O Luís foi o primeiro a sair do meio dos arbustos. Se houvesse um pouco mais de luz, a Ana teria apanhado um susto porque o irmão não aparentava ter pinta de sangue. Não conseguia sequer articular palavra. Parecia hipnotizado. 
 - Tens a certeza que não estamos a sonhar? - a voz da Ana tremia. Aproximou-se do Filipe e começou a limpar-lhe a roupa das folhas. "E agora?" Diziam os olhos da Ana, procurando o irmão. Não conseguia dizer mais nada. Sentou-se no chão, pôs a cabeça do Filipe no seu colo e começou devagarinho a esfregar-lhe  a cara com as duas mãos. Aos poucos o Filipe parecia voltar a si. 
 - Filipe! Filipe! - chamaram os dois. - Estás melhor? 
 - Tenho a certeza que não era o Tio Lima ... - respondeu o amigo à guisa de resposta, com uma voz muito fraquinha. -  Se fosse ele não me deixava cair. Mas o que é que me aconteceu? Onde ... onde está o meu irmão? Onde está o Nuno? 
 O Luís ajudou-o a levantar-se e passou o braço do amigo sobre o seu ombro. 
 - Aconteceu uma coisa terrível - gaguejou. - Parece ... Parece ... O teu irmão foi raptado pelos bandidos! - e segurou-o com mais força porque o Filipe ameaçou cair outra vez. 
 - Mas nós vamos libertá-lo, está descansado! - acrescentou a Ana, recuperando o fôlego e ajudando o irmão a segurar o Filipe. 
 - Olhem ... ali! - e o Luís apontou para um ponto no chão. No sítio em que o carro parara estava um bloco pequenino, daqueles de apontamentos, meio amassado. 
 - Vamos levá-lo! - disse a Ana. - De certeza que tem impressões digitais! 
 - Sim, de certeza que é deles! Deve ter caído do bolso do gordo quando ... - e o Luís não teve coragem de acabar a frase, porque a cara do Filipe metia pena.

 Precipitaram-se para o bloco. Assestaram as lanternas e com a ajuda do luar puderam ver que era um bloco vulgaríssimo, meio sujo e a que faltava já grande parte das folhas. Naturalmente, uma das rodas passara-lhe por cima, porque se notavam as marcas do pneu. 
 - Azar! Não tem nada escrito! - continuou o Luís, folheando o bloco. - Todo em branco! 
 - Não faz mal! Entregamo-lo à polícia! 
 - À polícia? Àqueles inteligentes que andaram lá por casa e não descobriram nada? Vamos mas é procurar nós as impressões digitais. Os gémeos têm umas poucas de lupas. - concluiu o Luís.

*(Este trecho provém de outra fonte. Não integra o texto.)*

(** A step with a positive base costs something exactly when ticked. *)
Lemma contribution_pos (w : ui) (n : Z) (t : ComplexityTier) (name : string)
    (cfg : config) :
  well_formed_step cfg → pos_config cfg → (0 ≤ n)%Z →
  ∃ d, contribution w n (tier_key t) (name, cfg) = Ok d
    ∧ 0 ≤ d ∧ (0 < d ↔ checkbox w name = true).
Proof.
  intros Hcfg Hpos Hn.
  destruct (contribution_well_formed w n t name cfg Hcfg)
    as (est & sub_cost & subs & Hest & Hsub & _ & Hd).
  assert (0 < est) as Hest0
    by exact (calculate_hours_pos cfg n _ est Hpos Hn Hest).
  assert (0 ≤ sub_cost) as Hsub0
    by exact (calculate_hours_nonneg SUBSTEP_CONFIG n _ sub_cost
                (proj2 SUBSTEP_CONFIG_well_formed) Hn Hsub).
  eexists. split; [exact Hd|]. destruct (checkbox w name).
  - assert (0 < est + (if truthy subs
                       then Qc_of_Z (Z.of_nat (length
                              (multiselect w (options_of subs)
                                 (name +:+ "_sub")))) * sub_cost
                       else 0)) as Hd0.
    { apply Qcplus_pos_nonneg; [done|]. destruct (truthy subs); [|done].
      apply Qcmult_nonneg_nonneg; [apply Qc_of_nat_nonneg|done]. }
    split; [by apply Qclt_le_weak|done].
  - split; [done|]. split; [|done]. intros H0.
    by destruct (irreflexivity (<) _ H0).
Qed.

Lemma sum_contributions_pos (w : ui) (n : Z) (t : ComplexityTier)
    (steps : list (string * config)) :
  (0 ≤ n)%Z →
  Forall (λ item, well_formed_step item.2 ∧ pos_config item.2) steps →
  ∃ tot, sum_contributions w n (tier_key t) steps = Ok tot
    ∧ 0 ≤ tot
    ∧ (0 < tot ↔ Exists (λ item, checkbox w item.1 = true) steps).
Proof.
  intros Hn.
  induction 1 as [|[name cfg] rest [Hcfg Hpos] _ (r & Hr & Hr0 & Hrpos)].
  - exists 0. repeat split; [done|..].
    + intros H0. by destruct (irreflexivity (<) _ H0).
    + by intros ?%Exists_nil.
  - destruct (contribution_pos w n t name cfg Hcfg Hpos Hn)
      as (d & Hd & Hd0 & Hdpos).
    exists (d + r). cbn [sum_contributions]. rewrite Hd, Hr.
    split; [done|]. split; [by apply Qcplus_nonneg_nonneg|].
    rewrite Exists_cons. cbn [fst]. rewrite <-Hdpos, <-Hrpos. split.
    + intros Hsum. destruct (decide (0 < d)) as [|Hd']; [by left|right].
      apply Qcnot_lt_le in Hd'.
      assert (d = 0) as -> by by apply (anti_symm (≤)).
      by rewrite Qcplus_0_l in Hsum.
    + intros [Hd'|Hr']; [by apply Qcplus_pos_nonneg|by apply Qcplus_nonneg_pos].
Qed.

Lemma PROJECT_STEPS_pos :
  Forall (λ item, well_formed_step item.2 ∧ pos_config item.2) PROJECT_STEPS.
Proof. compute_done. Qed.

 - O.K., vamos depressa para casa e, quando chegarmos, pensamos melhor no que havemos de  fazer! - disse o Filipe.  
 - Tenho a certeza que aquele bloco nos vai dar uma pista! Vais ver, vai ser a nossa salvação! - a Ana, já mais calma, tentava, sem saber muito bem como, animar o Filipe. 
 - Que bestas! - articulou este, por fim. O sangue começava a voltar-lhe à cara. - Que raio de plano diabólico! Chegarem ao ponto de se fazerem passar por outras pessoas ... Mascararem-se assim! Grandes brutos! Por uma porcaria duns papéis velhos! 
 Corriam agora pelo mesmo atalho por onde tinham vindo. Depois do enorme abalo que todos tinham sofrido, a corrida fazia-os sentir vivos e voltavam a si. Filipe parecia ter recuperado e corria um pouco mais à frente. Tinha perdido a lanterna e os outros dois ouviam-no falar sozinho, sem parar, deixando escapar palavrões. De vez em quando, viam-no lutar com um adversário invisível, dando murros e pontapés no vazio. 
 - Deixa lá, faz-lhe bem ... ao menos vai desabafando - disse o Luís, segurando a irmã. 
 - Tens razão, claro, mas faz-me tanta pena ... Coitado do Nuno! Onde estará ele agora? E como se sentirá? Tomara que  não lhe façam mal! 
 - Vocês acham que podemos descobrir quem são aqueles bandidos pelas impressões digitais? - o Filipe voltara-se de repente para trás enquanto corria. Parecia que não ia a dar ouvidos à conversa dos outros dois e, afinal, saía-se  com aquela. 
 - Claro, claro, de certeza! - responderam, à uma, o Luís e a Ana. 
 Estavam já muito perto de casa. As ruas pareciam adormecidas mas, estacionado quase à porta do prédio deles, um carro atroava os ares com o rádio, ligado muito alto. Dentro, duas pessoas conversavam. 
 - Como é que se pode namorar assim, com o rádio aos berros? - interrogou-se Ana, entrando em casa. 
 Mas, os três amigos, ainda puderam ouvir o anúncio do sinal horário, que saía muito distintamente de dentro do carro: "Faltam cinco minutos para as vinte e três horas".